> What to work on
If a line in the entries contains the string "specialize", include that line in your answer.

Stored records
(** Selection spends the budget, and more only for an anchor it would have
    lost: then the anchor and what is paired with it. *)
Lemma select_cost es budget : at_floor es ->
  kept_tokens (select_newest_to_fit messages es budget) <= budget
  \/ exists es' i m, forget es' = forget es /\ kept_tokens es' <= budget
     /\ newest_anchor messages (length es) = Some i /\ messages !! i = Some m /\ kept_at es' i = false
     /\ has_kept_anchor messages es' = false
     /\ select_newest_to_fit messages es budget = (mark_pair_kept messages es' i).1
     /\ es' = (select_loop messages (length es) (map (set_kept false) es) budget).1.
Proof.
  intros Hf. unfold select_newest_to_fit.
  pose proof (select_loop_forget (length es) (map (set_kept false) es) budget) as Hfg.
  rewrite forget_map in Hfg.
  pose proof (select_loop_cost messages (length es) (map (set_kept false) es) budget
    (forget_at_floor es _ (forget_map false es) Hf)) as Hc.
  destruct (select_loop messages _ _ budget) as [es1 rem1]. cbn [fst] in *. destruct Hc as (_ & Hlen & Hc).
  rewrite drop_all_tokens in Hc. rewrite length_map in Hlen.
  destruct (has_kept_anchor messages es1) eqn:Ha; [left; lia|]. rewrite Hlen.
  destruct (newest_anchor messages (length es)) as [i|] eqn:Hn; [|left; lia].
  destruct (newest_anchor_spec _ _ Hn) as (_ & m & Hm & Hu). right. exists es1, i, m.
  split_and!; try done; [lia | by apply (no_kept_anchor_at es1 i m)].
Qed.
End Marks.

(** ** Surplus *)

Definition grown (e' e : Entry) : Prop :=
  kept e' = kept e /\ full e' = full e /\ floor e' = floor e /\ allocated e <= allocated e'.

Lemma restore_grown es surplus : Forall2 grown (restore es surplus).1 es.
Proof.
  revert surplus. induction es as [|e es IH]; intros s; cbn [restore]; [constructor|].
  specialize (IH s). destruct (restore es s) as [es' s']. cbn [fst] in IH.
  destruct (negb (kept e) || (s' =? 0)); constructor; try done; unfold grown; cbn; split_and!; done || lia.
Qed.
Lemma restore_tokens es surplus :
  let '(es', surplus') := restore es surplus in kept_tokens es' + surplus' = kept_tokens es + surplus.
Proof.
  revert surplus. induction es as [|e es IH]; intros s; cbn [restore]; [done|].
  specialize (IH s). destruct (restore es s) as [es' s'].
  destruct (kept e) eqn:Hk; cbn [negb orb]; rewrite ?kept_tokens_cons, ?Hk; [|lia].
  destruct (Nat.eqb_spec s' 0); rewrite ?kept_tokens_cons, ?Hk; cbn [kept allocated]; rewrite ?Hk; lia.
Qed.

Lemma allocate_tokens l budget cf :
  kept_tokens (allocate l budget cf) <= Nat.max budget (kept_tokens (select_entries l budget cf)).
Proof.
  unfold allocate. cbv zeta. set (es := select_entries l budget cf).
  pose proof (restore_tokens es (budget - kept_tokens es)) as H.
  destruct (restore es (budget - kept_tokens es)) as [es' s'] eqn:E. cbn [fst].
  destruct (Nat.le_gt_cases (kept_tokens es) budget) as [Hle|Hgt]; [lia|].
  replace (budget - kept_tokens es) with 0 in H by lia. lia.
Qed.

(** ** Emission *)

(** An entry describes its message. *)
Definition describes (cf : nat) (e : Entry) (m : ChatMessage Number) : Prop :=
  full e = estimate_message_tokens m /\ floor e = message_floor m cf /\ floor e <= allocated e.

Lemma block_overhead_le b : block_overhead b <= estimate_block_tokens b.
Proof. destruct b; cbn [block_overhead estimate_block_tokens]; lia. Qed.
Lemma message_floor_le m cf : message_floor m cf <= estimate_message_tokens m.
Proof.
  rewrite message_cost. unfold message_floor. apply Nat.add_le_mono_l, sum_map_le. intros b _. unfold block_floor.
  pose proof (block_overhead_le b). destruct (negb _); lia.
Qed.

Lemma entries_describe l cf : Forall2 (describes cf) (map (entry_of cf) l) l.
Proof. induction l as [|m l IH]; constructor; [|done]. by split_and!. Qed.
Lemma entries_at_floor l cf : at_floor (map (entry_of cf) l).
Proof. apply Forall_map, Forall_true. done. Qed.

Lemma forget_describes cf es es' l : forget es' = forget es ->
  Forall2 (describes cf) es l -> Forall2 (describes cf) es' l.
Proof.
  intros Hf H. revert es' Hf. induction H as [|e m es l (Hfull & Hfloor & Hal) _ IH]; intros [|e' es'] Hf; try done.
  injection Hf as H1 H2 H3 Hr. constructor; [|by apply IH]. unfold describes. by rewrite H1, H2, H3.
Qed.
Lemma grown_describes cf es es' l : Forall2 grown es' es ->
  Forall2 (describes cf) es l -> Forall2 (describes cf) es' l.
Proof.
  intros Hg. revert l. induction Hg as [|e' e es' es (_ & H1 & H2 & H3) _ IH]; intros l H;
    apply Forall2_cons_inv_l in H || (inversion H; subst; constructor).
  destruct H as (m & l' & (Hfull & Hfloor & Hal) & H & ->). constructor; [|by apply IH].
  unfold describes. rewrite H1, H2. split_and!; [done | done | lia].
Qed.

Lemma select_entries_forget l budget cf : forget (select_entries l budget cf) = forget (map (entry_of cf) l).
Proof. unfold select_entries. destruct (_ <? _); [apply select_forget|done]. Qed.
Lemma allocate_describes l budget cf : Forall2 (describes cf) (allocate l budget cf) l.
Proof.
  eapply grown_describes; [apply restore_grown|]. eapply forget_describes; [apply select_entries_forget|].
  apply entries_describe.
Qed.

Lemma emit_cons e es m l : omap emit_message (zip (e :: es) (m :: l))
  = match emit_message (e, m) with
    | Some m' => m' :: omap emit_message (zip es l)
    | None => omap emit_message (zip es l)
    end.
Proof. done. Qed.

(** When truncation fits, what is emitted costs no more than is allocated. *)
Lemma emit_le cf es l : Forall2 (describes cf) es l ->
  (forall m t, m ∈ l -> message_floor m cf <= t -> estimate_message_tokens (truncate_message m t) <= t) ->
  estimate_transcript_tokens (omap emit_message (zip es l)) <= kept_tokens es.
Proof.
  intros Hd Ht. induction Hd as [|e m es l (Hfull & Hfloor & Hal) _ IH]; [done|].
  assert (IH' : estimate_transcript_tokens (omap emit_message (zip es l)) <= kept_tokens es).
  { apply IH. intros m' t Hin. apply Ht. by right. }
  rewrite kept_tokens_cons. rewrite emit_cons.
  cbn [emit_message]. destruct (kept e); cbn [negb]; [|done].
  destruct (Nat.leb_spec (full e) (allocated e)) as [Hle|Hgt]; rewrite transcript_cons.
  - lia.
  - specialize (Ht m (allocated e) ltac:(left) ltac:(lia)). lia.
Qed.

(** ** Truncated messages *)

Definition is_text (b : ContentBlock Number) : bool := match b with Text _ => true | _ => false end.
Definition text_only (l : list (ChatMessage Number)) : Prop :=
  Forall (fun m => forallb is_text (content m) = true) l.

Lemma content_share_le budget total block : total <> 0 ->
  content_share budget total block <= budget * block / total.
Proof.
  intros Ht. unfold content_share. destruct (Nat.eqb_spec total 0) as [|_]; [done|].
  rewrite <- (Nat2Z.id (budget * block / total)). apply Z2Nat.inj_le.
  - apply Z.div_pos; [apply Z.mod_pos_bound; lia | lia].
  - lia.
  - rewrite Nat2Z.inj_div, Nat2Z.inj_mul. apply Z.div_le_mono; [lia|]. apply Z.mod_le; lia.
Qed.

> Result below
  specialize (IH s). destruct (restore es s) as [es' s']. cbn [fst] in IH.
  specialize (IH s). destruct (restore es s) as [es' s'].
  - specialize (Ht m (allocated e) ltac:(left) ltac:(lia)). lia.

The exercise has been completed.